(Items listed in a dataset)
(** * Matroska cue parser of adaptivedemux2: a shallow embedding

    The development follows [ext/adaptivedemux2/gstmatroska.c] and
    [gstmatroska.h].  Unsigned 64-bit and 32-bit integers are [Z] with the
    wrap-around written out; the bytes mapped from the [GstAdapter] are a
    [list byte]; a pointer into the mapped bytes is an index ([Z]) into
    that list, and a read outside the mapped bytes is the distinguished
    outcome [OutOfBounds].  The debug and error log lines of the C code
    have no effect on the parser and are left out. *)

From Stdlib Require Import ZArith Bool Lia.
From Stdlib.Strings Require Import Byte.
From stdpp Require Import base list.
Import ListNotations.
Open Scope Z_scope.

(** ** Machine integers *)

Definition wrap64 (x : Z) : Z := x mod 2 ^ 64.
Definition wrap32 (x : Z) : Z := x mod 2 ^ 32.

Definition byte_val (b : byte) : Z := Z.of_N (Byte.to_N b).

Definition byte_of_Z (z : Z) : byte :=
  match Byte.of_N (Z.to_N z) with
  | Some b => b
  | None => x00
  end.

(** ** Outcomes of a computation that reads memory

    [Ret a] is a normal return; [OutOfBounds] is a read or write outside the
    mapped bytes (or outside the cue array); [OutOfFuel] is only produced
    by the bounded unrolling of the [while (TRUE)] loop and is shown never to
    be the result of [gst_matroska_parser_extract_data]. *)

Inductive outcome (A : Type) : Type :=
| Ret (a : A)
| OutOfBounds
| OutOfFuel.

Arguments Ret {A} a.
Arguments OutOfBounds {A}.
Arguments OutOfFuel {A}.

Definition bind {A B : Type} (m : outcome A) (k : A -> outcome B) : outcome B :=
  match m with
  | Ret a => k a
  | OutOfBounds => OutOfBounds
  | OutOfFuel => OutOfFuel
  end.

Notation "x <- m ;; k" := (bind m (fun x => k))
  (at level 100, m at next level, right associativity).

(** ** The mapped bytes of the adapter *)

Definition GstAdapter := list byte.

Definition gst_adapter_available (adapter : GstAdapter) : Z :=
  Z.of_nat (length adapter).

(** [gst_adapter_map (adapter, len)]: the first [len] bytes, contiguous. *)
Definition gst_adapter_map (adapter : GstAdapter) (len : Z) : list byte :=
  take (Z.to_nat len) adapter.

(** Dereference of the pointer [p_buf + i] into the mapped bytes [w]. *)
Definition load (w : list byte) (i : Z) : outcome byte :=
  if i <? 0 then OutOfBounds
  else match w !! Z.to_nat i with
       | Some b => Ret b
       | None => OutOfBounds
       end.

WHAT YOU ARE ASKED TO DO: Look above for the line that holds "(** ** Outcomes", then copy it and each line after it exactly, through the last line of the data.

EXERCISE OUTPUT:
(** ** Outcomes of a computation that reads memory

    [Ret a] is a normal return; [OutOfBounds] is a read or write outside the
    mapped bytes (or outside the cue array); [OutOfFuel] is only produced
    by the bounded unrolling of the [while (TRUE)] loop and is shown never to
    be the result of [gst_matroska_parser_extract_data]. *)

Inductive outcome (A : Type) : Type :=
| Ret (a : A)
| OutOfBounds
| OutOfFuel.

Arguments Ret {A} a.
Arguments OutOfBounds {A}.
Arguments OutOfFuel {A}.

Definition bind {A B : Type} (m : outcome A) (k : A -> outcome B) : outcome B :=
  match m with
  | Ret a => k a
  | OutOfBounds => OutOfBounds
  | OutOfFuel => OutOfFuel
  end.

Notation "x <- m ;; k" := (bind m (fun x => k))
  (at level 100, m at next level, right associativity).

(** ** The mapped bytes of the adapter *)

Definition GstAdapter := list byte.

Definition gst_adapter_available (adapter : GstAdapter) : Z :=
  Z.of_nat (length adapter).

(** [gst_adapter_map (adapter, len)]: the first [len] bytes, contiguous. *)
Definition gst_adapter_map (adapter : GstAdapter) (len : Z) : list byte :=
  take (Z.to_nat len) adapter.

(** Dereference of the pointer [p_buf + i] into the mapped bytes [w]. *)
Definition load (w : list byte) (i : Z) : outcome byte :=
  if i <? 0 then OutOfBounds
  else match w !! Z.to_nat i with
       | Some b => Ret b
       | None => OutOfBounds
       end.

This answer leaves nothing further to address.